My uncertainty as to the formal relationship between the Hull General Cemetery (see blog 25th March) and Western municipal Cemetery is made more so by a lengthy minute of Feb. 1889 stating that a fence had been put up between the two sites. However, there had been replanting and tidying in the H.G.C. site and that ‘thousands of un-numbered graves'(?) existed, this suggesting that the municipal authority then had some managerial role over the H.G.C. site.
Following recent epidemics it was also decided that anyone who died of an infectious disease the body was not to be taken into ‘Chapels in Cemeteries’.

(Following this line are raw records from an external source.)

(* ===== verification/Device.v ===== *)
(** * The device layer (ntfs/device.c)

    [ntfs_pread] and [ntfs_pwrite] repeat the positioned reads and writes of a
    device until everything is transferred; clusters and records are read and
    written through them.  The device itself is an interface,
    [device_operations], with the laws a working device obeys,
    [device_laws]; UefiIo.v implements it. *)
From S2P Require Import Prelude Mst.

(** ** The interface *)

(** device.h:114-126 ntfs_device_operations. The operations that are used for
    data, and the state flags of [struct ntfs_device].  A read gives the bytes
    it stored in the buffer, a write the number of bytes written. *)
Class device_operations (Dev : Type) := {
  op_pread : Dev -> Z -> Z -> Dev * outcome bytes;
  op_pwrite : Dev -> bytes -> Z -> Dev * outcome Z;
  op_sync : Dev -> Dev * outcome unit;
  NDevReadOnly : Dev -> bool;
  NDevDirty : Dev -> bool;
  NDevSync : Dev -> bool;
  NDevSetDirty : Dev -> Dev;
}.

(** The size of a single transfer: sizes in the functions below the device layer are of the
    type [int]; this leaves room for the sectors at the edges. *)
Definition max_io : Z := 2 ^ 31 - 2 ^ 17.

(** A device that works: [dev_bytes] is what it stores.  It may transfer less
    than asked for, but at least one byte. *)
Class device_laws (Dev : Type) `{device_operations Dev} := {
  dev_ok : Dev -> Prop;
  dev_bytes : Dev -> bytes;
  pread_law : forall d pos n,
    dev_ok d -> 0 <= pos -> 0 < n <= max_io -> pos + n <= zlen (dev_bytes d) ->
    exists d' m, op_pread d n pos = (d', Ret (sub (dev_bytes d) pos m)) /\ 0 < m <= n /\
      dev_ok d' /\ dev_bytes d' = dev_bytes d /\ NDevReadOnly d' = NDevReadOnly d;
  pwrite_law : forall d pos b,
    dev_ok d -> NDevReadOnly d = false -> 0 <= pos -> b <> [] -> zlen b <= max_io ->
    pos + zlen b <= zlen (dev_bytes d) ->
    exists d' m, op_pwrite d b pos = (d', Ret m) /\ 0 < m <= zlen b /\
      dev_ok d' /\ dev_bytes d' = splice (dev_bytes d) pos (sub b 0 m) /\
      NDevReadOnly d' = false;
  sync_law : forall d, dev_ok d -> NDevReadOnly d = false ->
    exists d', op_sync d = (d', Ret tt) /\ dev_ok d' /\ dev_bytes d' = dev_bytes d /\
      NDevReadOnly d' = false;
  dirty_law : forall d, dev_ok d -> dev_ok (NDevSetDirty d) /\
    dev_bytes (NDevSetDirty d) = dev_bytes d /\ NDevReadOnly (NDevSetDirty d) = NDevReadOnly d;
}.

Section Ops.
Context {Dev : Type} {ops : device_operations Dev}.

(** device.c:167-178 ntfs_device_sync *)
Definition ntfs_device_sync (dev : Dev) : Dev * outcome unit :=
  if NDevDirty dev then op_sync dev else (dev, Ret tt).

(** device.c:215-226 ntfs_pread. The loop; [acc] are the bytes read so far,
    [total] of them.  Every round reads at least one byte, so [count] rounds
    are enough. *)
Fixpoint pread_loop (fuel : nat) (dev : Dev) (pos count : Z) (acc : bytes) : Dev * outcome bytes :=
  if count =? 0 then (dev, Ret acc)
  else match fuel with
  | O => (dev, Fault)
  | S fuel' =>
    match op_pread dev count (pos + zlen acc) with
    | (dev, Ret br) =>
      if 0 <? zlen br then pread_loop fuel' dev pos (count - zlen br) (acc ++ br)
      else (dev, Ret acc)
    | (dev, Fail e) => (dev, if negb (zlen acc =? 0) then Ret acc else Fail e)
    | (dev, Fault) => (dev, Fault)
    end
  end.

(** device.c:199-228 ntfs_pread. The bytes stored in the buffer, or -1. *)
Definition ntfs_pread (dev : Dev) (pos count : Z) : Dev * outcome bytes :=
  if (count <? 0) || (pos <? 0) then (dev, Fail EINVAL)
  else if count =? 0 then (dev, Ret [])
  else pread_loop (Z.to_nat count) dev pos count [].

(** device.c:271-286 ntfs_pwrite. The loop: [total] when it ends, and the
    errno of a failed write. *)
Fixpoint pwrite_loop (fuel : nat) (dev : Dev) (pos count : Z) (b : bytes) (total : Z)
  : Dev * outcome (Z * errno_t) :=
  if count =? 0 then (dev, Ret (total, EUNSET))
  else match fuel with
  | O => (dev, Fault)
  | S fuel' =>
    match rdn b total count with
    | Ret chunk =>
      match op_pwrite dev chunk (pos + total) with
      | (dev, Ret written) =>
        if 0 <? written then pwrite_loop fuel' dev pos (count - written) b (total + written)
        else (dev, Ret (total, EUNSET))
      | (dev, Fail e) => (dev, if negb (total =? 0) then Ret (total, e) else Ret (-1, e))
      | (dev, Fault) => (dev, Fault)
      end
    | _ => (dev, Fault)
    end
  end.

(** device.c:249-292 ntfs_pwrite. The return value, and errno when it is
    negative. *)
Definition ntfs_pwrite (dev : Dev) (pos count : Z) (b : bytes) : Dev * outcome (Z * errno_t) :=
  if (count <? 0) || (pos <? 0) then (dev, Ret (-1, EINVAL))
  else if count =? 0 then (dev, Ret (0, EUNSET))
  else if NDevReadOnly dev then (dev, Ret (-1, EROFS))
  else
    match pwrite_loop (Z.to_nat count) (NDevSetDirty dev) pos count b 0 with
    | (dev, Ret (total, e)) =>
      if NDevSync dev && negb (total =? 0) then
        match op_sync dev with
        | (dev, Ret _) => (dev, Ret (total, e))
        | (dev, Fail e') => (dev, Ret (total - 1, e'))
        | (dev, Fault) => (dev, Fault)
        end
      else (dev, Ret (total, e))
    | r => r
    end.

(** *** Clusters *)

(** The fields of [ntfs_volume] used for cluster access. *)
Record volume := mkvol { v_nr_clusters : Z; v_cluster_size_bits : Z; NVolReadOnly : bool }.

(** device.c:427-450 ntfs_cluster_read. The bytes read; the code returns their
    number in clusters.  ESPIPE is not distinguished from EINVAL. *)
Definition ntfs_cluster_read (vol : volume) (dev : Dev) (lcn count : Z) : Dev * outcome bytes :=
  if (lcn <? 0) || (count <? 0) then (dev, Fail EINVAL)
  else if v_nr_clusters vol <? lcn + count then (dev, Fail EINVAL)
  else ntfs_pread dev (Z.shiftl lcn (v_cluster_size_bits vol))
         (Z.shiftl count (v_cluster_size_bits vol)).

By 1890, as with parks employees, friction arose over weekend duties and pay rates (see blogs History of Hull Parks). In that year Hull’s cemetery workmen asked for Saturday and Sunday work to be remunerated at ‘extra duty’ rate of pay. The Burial Committee agreed to this for Sundays but not for Saturday afternoons, this linking to the rise of team sports played on Saturday afternoons, increasingly in the municipal parks.
By 1890 there were the standard two chapels of rest on the Western Cemetery site.